Le retentissement de cette prise de parole a été tel que 31 éditeurs se
sont proposés de traduire son poème, publié chez Penguin Book. Tout cela
serait très business as usual si la question de la traduction
n’avait suscité une controverse bien significative des errements du
progressisme radical.
L’éditeur hollandais a d’bord pressenti une personne poète et bilingue et « non-binaire », c’est-à-dire inscrite dans une certaine « radicalité progressiste ». Ce choix a dès le lendemain déclenché une campagne de protestation au nom de l’impossibilité de traduire une personne « racisée » sans en avoir personnellement éprouvé le parcours. Car Marieke Lucas Rijneveld est blanc(he).
Précisons ici qu’Amanda est noire. Précisons également
qu’elle est avocate. Précisons encore qu’elle est diplômée d’Harvard.
Précisons encore qu’elle a fait du
mannequinat.
Le lendemain la traductrice pressentie a renoncé à cette mission et a
accompagné cela de la seule réponse possible : un poème (un peu long) . Un
« progressisme » (respecter
une intégrité raciale) en a chassé un autre (affirmer une
assignation non genrée)
Quelques jours plus tard,
en Espagne catalane , le
traducteur catalan retenu-contrat signé
, Victor Obiols, s’est vu signifier (par
l’ éditeur ou l’agent américain ») qu’il n’avait pas «le profil » (probablement trop blanc hétérosexuel quinquagénaire). Aurait-il le droit encore de traduire Homère ou Shakespeare s'est-il insurgé.

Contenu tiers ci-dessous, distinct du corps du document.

(* ===== verification/McItemOps.v ===== *)
(** The operations of items.c keep the item store consistent: fetching, touching,
    bumping, replacing, allocating with eviction, and pulling items off the tails of the
    queues; and the histories built from them.

    Small items only (no chunked values), and [tail_repair_time] is 0, its default: the
    source itself warns that the repair of leaked references corrupts memory. *)
From S2P Require Import Prelude McItem McAssoc McLru McSlabs McItems McItemStore McPayload.

Section ops.
Context (set : item_settings) (hash : list Z -> Z) {Hhash : KeyHash hash} (nchunks : nat).
Context (Hpage : 0 < slab_page_size (slab_set set) < 2 ^ 31).

Abbreviation ok := (wf set hash).

Lemma item_at_used s M Q F U R c x : ok s M Q F U R -> x ∈ U c ->
  exists it, mem s !! x = Some it /\ item_at s x = it /\ (has_flag ITEM_LINKED it = true <-> linked M x) /\
    0 <= R x /\ refcount it < 2 ^ 16 /\ (refcount it = R x + 1 /\ linked M x \/ refcount it = R x /\ 0 < R x /\ ~ linked M x).
Proof.
  intros Hw Hx. destruct (w_used _ _ _ _ _ _ _ _ Hw c x Hx) as (it & Hit & _ & _ & _ & _ & HR & Hb & Hl). exists it.
  split; [done|]. split; [unfold item_at; by apply get_Some|].
  destruct Hl as [(Hl & Hf & Hr)|(Hl & Hf & Hr & ?)]; rewrite Hf; (split; [|split; [done|split; [done|]]]); try tauto.
  by split.
Qed.

Lemma linked_used s M Q F U R x : ok s M Q F U R -> linked M x -> exists c, x ∈ U c.
Proof. intros Hw. apply (w_linked _ _ _ _ _ _ _ _ Hw). Qed.

Lemma wf_stat s M Q F U R id st v : ok s M Q F U R -> ok (stat_set id st v s) M Q F U R.
Proof. by apply wf_ext. Qed.
Lemma wf_stat_add s M Q F U R id st v : ok s M Q F U R -> ok (stat_add id st v s) M Q F U R.
Proof. apply wf_stat. Qed.

(** ** Updates and bumps *)

Lemma upd_item_id x s : upd_item (fun i => i) x s = s.
Proof.
  unfold upd_item, with_mem. destruct s. cbn. f_equal. apply map_eq. intros y.
  destruct (decide (x = y)) as [<- |]; [rewrite lookup_alter_eq; by destruct (mem !! x)|by rewrite lookup_alter_ne].
Qed.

On touche là aux limites de l’intersectionnalité où finalement le progressisme catalan qu’on peut supposer vaguement
indépendantiste et la créature non
binaire se trouvent confrontés au supposé progressisme de cette jeune poète ou
de sa maison d’édition. Personne ne pouvant
la traduire qui n’aurait un parcours identique au sien, elle est de fait
la seule à pouvoir se traduire en 31 langues.
La poésie comme nation
Au-delà du rire, ce qui attriste et interroge c’est que la poésie authentique est une nation et que les poètes en sont la tribu.
Quand le jeune voyou Rimbaud se présente rue de Rome dans le salon de Mallarmé, paisible professeur d’anglais, Mallarmé immédiatement le repère , le respecte et le commente d’un : « c’est un passant considérable ».
Le Baudelaire des Fleurs
du mal est salué par Victor Hugo pair de France , le Genet voyou voleur est défendu au tribunal
par Cocteau poète mondain au nom de la très haute littérature et aucun des deux ne s’embarrasse de leur
différence de « classe ». Devant la société ils sont de la même
tribu. Pas celle de l’orientation sexuelle mais celle des poètes.
Lorsque John Giorno, glorieux jeune pédé de Warhol est accueilli par Bernard Heidsieck
lors de ses séjour parisiens, le grand poète sonore est issu d’une famille de
banquiers tandis que Giorno est plutôt désargenté.
Valéry et Rilke se traduiront mutuellement, par-delà leurs
différences de culture de richesse et de orientation sexuelle et intimité de
leur amitié et de leur compagnonnage poétique.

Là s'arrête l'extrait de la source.